Credit: psirt@lenovo.com
Affected Software | Affected Version | How to fix |
---|---|---|
Lenovo Thinkserver Rd340 Firmware | <64.00 | |
Lenovo Thinkserver Rd340 | ||
Lenovo Thinkserver Rd440 Firmware | <64.00 | |
Lenovo Thinkserver Rd440 | ||
Lenovo Thinkserver Rd640 Firmware | <64.00 | |
Lenovo Thinkserver Rd640 | ||
Lenovo Thinkserver Td340 Firmware | <60.00 | |
Lenovo Thinkserver Td340 |
Update BMC firmware
Sign up to SecAlerts for real-time vulnerability data matched to your software, aggregated from hundreds of sources.
The severity of CVE-2018-9086 is high with a severity value of 7.2.
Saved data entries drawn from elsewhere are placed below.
(* ===== verification/PesDemux.v ===== *)
(** PES reassembly on the demux side
    ([crates/tst-core/src/mpegts/demux/pes.rs]): the PES header parser, the
    per-PID reassembler with its caps and damage marks, and the properties of
    both, including that they invert the writers of [PesWriter]. *)
From Stdlib Require Import ZArith Lia Bool String.
From stdpp Require Import base list list_numbers gmap sorting strings.
From S2P Require Import Prelude Common PesWriter.

(** * Parser *)
Module PesParse.
Import Common.

Inductive DemuxError : Type :=
| Unrecoverable (after_bytes : Z)
| StrictRejection (why : string)
| MalformedPes (pid : Z) (reason : string)
| SyncBufExhausted (observed max : Z).

Inductive PesHeaderMalformedKind : Type :=
| ForbiddenPtsDtsFlags | InvalidMarkerBits | InvalidPtsPrefix | InvalidDtsPrefix
| InvalidPtsDtsMarkerBits | HeaderDataLengthTooShort.

#[global] Instance PesHeaderMalformedKind_eq_dec : EqDecision PesHeaderMalformedKind.
Proof. solve_decision. Defined.

Record PesPayload : Type := {
  pid : Z;
  stream_id : Z;
  pts : option Z;
  dts : option Z;
  random_access_indicator : bool;
  data_alignment_indicator : bool;
  header_issues : list PesHeaderMalformedKind;
  payload : list Z
}.

Definition decode_pts_dts {E} (b : list Z) : res E Z :=
  let! b0 := idx b 0 in
  let! b1 := idx b 1 in
  let! b2 := idx b 2 in
  let! b3 := idx b 3 in
  let! b4 := idx b 4 in
  let p32_30 := Z.land (Z.shiftr b0 1) 0x07 in
  let p29_15 := Z.land (Z.lor (Z.shiftl b1 7) (Z.shiftr b2 1)) 0x7FFF in
  let p14_0 := Z.land (Z.lor (Z.shiftl b3 7) (Z.shiftr b4 1)) 0x7FFF in
  Ok (as_i64 (Z.lor (Z.lor (Z.shiftl p32_30 30) (Z.shiftl p29_15 15)) p14_0)).

Definition pts_dts_marker_bits_ok {E} (b : list Z) : res E bool :=
  let! b0 := idx b 0 in
  let! b2 := idx b 2 in
  let! b4 := idx b 4 in
  Ok ((Z.land b0 0x01 =? 1) && (Z.land b2 0x01 =? 1) && (Z.land b4 0x01 =? 1)).

Definition has_optional_header (stream_id : Z) : bool :=
  (0xBD <=? stream_id) && (stream_id <=? 0xFE)
  && negb ((stream_id =? 0xBE) || (stream_id =? 0xBF) || (stream_id =? 0xF0)
           || (stream_id =? 0xF1) || (stream_id =? 0xF2) || (stream_id =? 0xF8)).

(** [header_issues.push(k)] under a condition. *)
Definition issue_if (b : bool) (k : PesHeaderMalformedKind) (l : list PesHeaderMalformedKind)
    : list PesHeaderMalformedKind := if b then l ++ [k] else l.
Definition append (a : PsiSectionAssembler) (payload : list Z) : step :=
  let new_len := zlen (buf a) + zlen payload in
  if MAX_SECTION_SIZE <? new_len then (reset a, Err (Overflow new_len))
  else
  let a := {| buf := buf a ++ payload; declared_total := declared_total a |} in
  match declared_total a with
  | None =>
      if 3 <=? zlen (buf a) then
        match get (buf a) 1, get (buf a) 2 with
        | Some b1, Some b2 =>
            let section_length := Z.lor (Z.shiftl (Z.land b1 0x0F) 8) b2 in
            let total := 3 + section_length in
            if MAX_SECTION_SIZE <? total then (reset a, Err (DeclaredTooLong total))
            else split_complete {| buf := buf a; declared_total := Some total |}
        | _, _ => (a, Panic)
        end
      else split_complete a
  | Some _ => split_complete a
  end.

Definition start_new_section (a : PsiSectionAssembler) (payload : list Z) : step :=
  append (reset a) payload.

Definition has_partial (a : PsiSectionAssembler) : bool := match buf a with [] => false | _ => true end.

Definition append_continuation (a : PsiSectionAssembler) (payload : list Z) : step :=
  match buf a with
  | [] => (a, Ok None)
  | _ => append a payload
  end.

Definition try_complete_section (a : PsiSectionAssembler) : step :=
  match buf a with
  | b :: _ => if b =? 0xFF then (reset a, Ok None) else append a []
  | [] => (a, Ok None)
  end.

End PsiAssembler.

(** * One PAT across sections *)
Module PatReassembler.
Import PsiParse.

Definition MAX_PAT_ENTRIES : Z := 8192.

Definition Key : Type := Z * Z * bool.

Record PatReassembler : Type := {
  key : option Key;
  last_section_number : Z;
  sections : gmap Z (list PatEntry);
  entry_count : Z
}.

Inductive PatReassemblyOutcome : Type :=
| Pending
| Complete (entries : list PatEntry)
| Broken
| OutOfRange (observed : Z).

Definition clear : PatReassembler :=
  {| key := None; last_section_number := 0; sections := ∅; entry_count := 0 |}.

Definition section_key (s : PatSection) : Key :=
  (ps_transport_stream_id s, ps_version s, ps_current_next s).

Definition start (k : Key) (s : PatSection) : PatReassembler :=
  {| key := Some k; last_section_number := ps_last_section_number s; sections := ∅; entry_count := 0 |}.

(** The sections [0..=last] in order. *)
Definition section_range (last : Z) : list Z := seqZ 0 (last + 1).

Definition merged (last : Z) (m : gmap Z (list PatEntry)) : list PatEntry :=
  concat (omap (fun n => m !! n) (section_range last)).

Definition all_present (last : Z) (m : gmap Z (list PatEntry)) : bool :=
  (Z.of_nat (size m) =? last + 1)
  && forallb (fun n => match m !! n with Some _ => true | None => false end) (section_range last).

(** From the insertion of the section on. *)
Definition store {E} (r : PatReassembler) (s : PatSection)
    : res E (PatReassembler * PatReassemblyOutcome) :=
  let prev := sections r !! ps_section_number s in
  let! kept := usub (entry_count r) (match prev with Some p => zlen p | None => 0 end) in
  let r := {| key := key r; last_section_number := last_section_number r;
              sections := <[ps_section_number s := ps_programs s]> (sections r);
              entry_count := kept + zlen (ps_programs s) |} in
  if MAX_PAT_ENTRIES <? entry_count r then Ok (clear, Broken)
  else if all_present (last_section_number r) (sections r)
  then Ok (clear, Complete (merged (last_section_number r) (sections r)))
  else Ok (r, Pending).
The command injection vulnerability in CVE-2018-9086 allows a privileged user to download and execute arbitrary code inside the BMC firmware download command.
Only authorized privileged users can exploit the command injection vulnerability in CVE-2018-9086.
Lenovo ThinkServer RD340, RD440, RD640, and TD340 firmware versions up to exclusive 64.00 are affected by CVE-2018-9086.
To fix the command injection vulnerability in CVE-2018-9086, update the BMC firmware to a version that is not vulnerable.